Through the Clash and Joe Strummer, through song lines like "the truth is only known by guttersnipes" or through sarcasm about "career opportunities...the ones that never knock," and also through the very Hegelian/Marxian idea of a "clash of opposites," I discovered a kind of critical social analysis, at a time and in a way that made perfect sense to my teenage sensibilities, which has been with me to this day and which sustained me through various future endeavors. In that sense, the Clash were right up there for me as offering the same kind of inspiration that cultural icons like Woody Guthrie, Charlie Parker, The Weavers, Bob Dylan, and others offered to earlier generations.

The first Clash album, The Clash, is without question for me one of the greatest rock albums ever. Along with the much more cynical Sex Pistols, the idealistic Clash helped to define 70s punk, British division, and in doing so, sustained a global influence. They also helped popularize reggae and dub. And they did it all with a great sense of style. Songs (or perhaps I should say three chord musical riots) like Clash City Rockers (from the American version), Garageland, Janie Jones, Career Opportunities, White Riot and I'm So Bored With the U.S.A., in all of their raw sounding glory, are not just songs, but anthems; as anthems, they are songs of praise and glory toward the spirit of punk, a DIY spirit meant to change the world. They are statements of a condition of seeing the world as a really messed up place but of also seeing how it could be made better. In fact, there is a quote on the cover of the book Punk (1978) by Isabelle Ancombe and Dike Blair which states "it's about doing something and getting off your ass saying something seeing what a shitty place this is and what a jam place it could be" and this quote sums up everything I like about the social critiques of punk, a kind of praxis philosophy embodied by Joe Strummer, Mick Jones, Paul Simonon, Terry Chimes and Topper Headon, and later by groups like the Dead Kennedys, Black Flag, MDC, Minutemen, Tom Robinson Band, Bikini Kill, and even the likes of Green Day, who speak directly to kids today, about such issues as war, peace and freedom.

99 cents shops


I currently live in Jersey City, a multiethnic and largely working class city in New Jersey. All throughout Jersey City, one can find significant numbers of "99 cent" shops, such as 99 Cent Dreams, on Kennedy Blvd. in Journal Square (there is also one of these in the Tremont section of the Bronx). Essentially, 99 cent shops are general stores that sell general merchandise, such as food, beverages, health and beauty aids (such as Crest toothpaste from Nairobi), stationary, housewares, toys, etc. for $0.99, more or less.
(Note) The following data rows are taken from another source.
(** * cspc-operator start-up: a shallow embedding of [cmd/cspc-operator/app/start.go]

    The file embeds the three functions of [start.go] ([Start],
    [getClusterConfig], [getSyncInterval]) as programs over a signature of
    the external calls they make (flag, klog, client-go, the controller
    builder, os and strconv), gives those programs an executable semantics over
    an arbitrary platform, and proves the start-up sequencing and the resync
    interval properties of the specification. *)

From Stdlib Require Import ZArith List String Ascii Bool Lia.
Import ListNotations.
Local Open Scope string_scope.
Local Open Scope list_scope.
Local Open Scope Z_scope.

(** ** Machine integers

    Go's [int] is 64 bits wide on the platforms the operator is built for, and
    [int64] (the representation of [time.Duration]) always is.  Both are
    modelled as [Z] with two's complement wrap-around written out. *)

Module Int64.

Definition intSize : Z := 64.
Definition modulus : Z := 2 ^ intSize.
Definition half_modulus : Z := 2 ^ (intSize - 1).
Definition min_signed : Z := - half_modulus.
Definition max_signed : Z := half_modulus - 1.
Definition max_unsigned : Z := modulus - 1.
(** * BadgerDB lab 3: buffer manager (buffer.cpp) and join executor (executor.cpp)

    A shallow embedding of [BufMgr] (clock replacement, pin/unpin, flush)
    and of the join operators of executor.cpp, followed by the theorems
    that settle the properties stated about them.

    Conventions.
    - [std::uint32_t] / [unsigned int] values are [N] with the wrap-around
      at [2^32] written out where the code increments them.
    - a [File*] is the address of a [File] object, an [N]; the null pointer
      is [0]; the live [File] objects are the keys of [files].
    - a [Page*] handed out by the pool is [&bufPool[frame]]: the embedding
      returns the frame number and the caller reads [bufPool] through it.
    - a C++ exception is [Throw e]; undefined behaviour (null or dangling
      dereference, index out of the array, [% 0]) is [Undefined]. What a
      call leaves behind in the pool when it throws is not kept: nothing
      below continues after an exception. *)

From Stdlib Require Import ZArith NArith Lia Ascii String.
From stdpp Require Import gmap strings list pretty.

Local Open Scope N_scope.

(** ** Outcomes of a call *)

Inductive Exn : Type :=
| BufferExceededException
| PageNotPinnedException (pageNo frame : N)
| PagePinnedException (pageNo frame : N)
| BadBufferException (frame : N) (dirty valid refbit : bool)
| InvalidPageException
| std_out_of_range.

Inductive Res (A : Type) : Type :=
| Ok (a : A)
| Throw (e : Exn)
| Undefined.
Arguments Ok {A} a.
Arguments Throw {A} e.
Arguments Undefined {A}.

#[global] Instance Res_ret : MRet Res := fun A a => Ok a.
#[global] Instance Res_bind : MBind Res := fun A B f m =>
  match m with
  | Ok a => f a
  | Throw e => Throw e
  | Undefined => Undefined
  end.

(** The loop [for (x : l) body] run over a state, stopping at the first
    exception. *)
Fixpoint forM {A S : Type} (body : A -> S -> Res S) (l : list A) (s : S) : Res S :=
  match l with
  | [] => Ok s
  | x :: l' => s' ← body x s; forM body l' s'
  end.

(** ** Pages, files, descriptors *)

Abbreviation bytes := (list ascii).
Abbreviation PageId := N (only parsing).
Abbreviation FrameId := N (only parsing).
Abbreviation FilePtr := N (only parsing).

Definition NULL : FilePtr := 0.
Definition UINT32 : N := 2 ^ 32.

(** Modelled from the spec: [Page] (page.h is not part of the sources): a
    page number and the records a [PageIterator] yields, in order. *)
Record Page : Type := mkPage { page_number : PageId; records : list bytes }.

Definition INVALID_NUMBER : PageId := 0.
Definition emptyPage : Page := mkPage INVALID_NUMBER [].

(** Modelled from the spec: [BufDesc] (buffer.h is not part of the sources),
    the frame descriptor {ownerFile, pageId, pinCount:uint, dirty,
    referenced, valid}. *)
Record BufDesc : Type := mkBufDesc {
  file : FilePtr;
  pageNo : PageId;
  frameNo : FrameId;
  pinCnt : N;
  dirty : bool;
  valid : bool;
  refbit : bool
}.

(** Modelled from the spec: [BufDesc::Clear], "clear its descriptor fields". *)
Definition BufDesc_Clear (d : BufDesc) : BufDesc :=
  mkBufDesc NULL INVALID_NUMBER (frameNo d) 0 false false false.

(** Modelled from the spec: [BufDesc::Set], the descriptor becomes
    {file, pageId, pinCount=1, referenced=true, dirty=false, valid=true}. *)
Definition BufDesc_Set (f : FilePtr) (p : PageId) (d : BufDesc) : BufDesc :=
  mkBufDesc f p (frameNo d) 1 false true true.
While some of the merchandise is quite decent, a lot of it is junky and/or an obscure brand (generic cereals with names like Fruity-Os and Cocoa Crunchies); you get what you pay for, after all.
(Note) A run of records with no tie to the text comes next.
(** ** A wave of amplitude zero *)

(** A zero, of either sign, times any float and added to [S] rounds to an
    integer only as [S] does: a product that is not a zero is NaN, and then
    the sum is NaN and does not round. *)
Lemma py_round_zero_amplitude (a s S : float) (r : Z) :
  a = 0%float \/ a = (-0)%float ->
  py_round (a * s + S)%float = inr r ->
  py_round S = inr r.
Proof.
  intros Ha. unfold py_round. rewrite add_spec, mul_spec.
  destruct Ha as [->| ->];
    [change (Prim2SF 0) with (S754_zero false)
    |change (Prim2SF (-0)) with (S754_zero true)];
    destruct (Prim2SF s) as [bs|bs| |bs ms es];
    destruct (Prim2SF S) as [bS|bS| |bS mS eS];
    try destruct bs; try destruct bS; simpl; intros H;
    (discriminate H || exact H).
Qed.

Lemma sample_zero_amplitude
    (math_sin : float -> res float) (args : Args) (i v : Z) :
  amplitude args = 0%float \/ amplitude args = (-0)%float ->
  sample math_sin args i = inr v ->
  exists r, py_round (shift args) = inr r /\
            v = Z.max (lower_cutoff args) (Z.min (upper_cutoff args) r).
Proof.
  intros Ha. unfold sample, rbind.
  destruct (float_of_int i); [discriminate|].
  destruct (float_of_int (length_ args)); [discriminate|].
  destruct (float_div _ _); [discriminate|].
  destruct (math_sin _) as [e|s]; [discriminate|].
  destruct (py_round (amplitude args * s + shift args)) as [e|r] eqn:Hr;
    [discriminate|].
  apply (py_round_zero_amplitude _ _ _ _ Ha) in Hr.
  intros H. injection H as <-. now exists r.
Qed.

(** With amplitude 0 (of either sign) the table is flat, whatever the sine:
    every entry of a generated table is the rounded vertical shift
    constrained to the cutoffs. *)
Theorem zero_amplitude_gives_flat_table
    (math_sin : float -> res float) (args : Args) (lut : list Z)
    (out out' : string) :
  amplitude args = 0%float \/ amplitude args = (-0)%float ->
  generate math_sin args out = (inr lut, out') ->
  Forall (fun v =>
            exists r, py_round (shift args) = inr r /\
                      v = Z.max (lower_cutoff args)
                                (Z.min (upper_cutoff args) r))
         lut.
Proof.
  intros Ha Hgen. apply generate_inv in Hgen as [_ H].
  induction H as [|i v idxs vs Hv _ IH]; constructor; [|assumption].
  now apply (sample_zero_amplitude math_sin args i).
Qed.

Lemma zero_amplitude_gives_flat_table_witness :
  Forall (fun v => exists r, py_round 100.5%float = inr r /\
                             v = Z.max 0 (Z.min 255 r))
         [100; 100; 100; 100].
Proof.
  apply (zero_amplitude_gives_flat_table sin_approx
           (with_amplitude 0 (with_shift 100.5 (default_args 4)))
           [100; 100; 100; 100] "" "").
  - left. reflexivity.
  - vm_compute. reflexivity.
Defined.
In Jersey City, most of the managers and employees of the city's 99 cents shops are members of ethnic minority communities, such as Indians, Pakistanis, Vietnamese, and Hispanics. I am assuming that positions at such places pay around, or perhaps even below, a minimum wage.

If stores like Saks and Bloomingdales represent a kind of elite shopping stratum, and Sears, Target and JC Penny represent a middle stratum, and if even Wal*Mart and K-Mart (the Marts) are lower (middle) class/lowbrow, then the 99 cents store occupies its own lower class niche, representing the consumption needs of (primarily) low income inner city dwellers.

Nevertheless, I have come to develop a begrudging respect for the 99 cent store. I shop in them. And sometimes I just go in to browse. I find them no less fascinating a social space than shopping malls, and I find the products that they sell to be like little case studies of global capitalism. And like most people, I also enjoy getting a bargain.

On another note, I love shopping in ethnic food shops, of which there are also many in Jersey City, buying, for instance, meats, breads and cheeses in local Italian delis (salumerias), and Asian rice noodles, seedless dates, pita breads, bags of couscous, and Indian delicacies in the various ethnic foodshops in this town. I'm going to miss these when we move to Beacon, NY next month.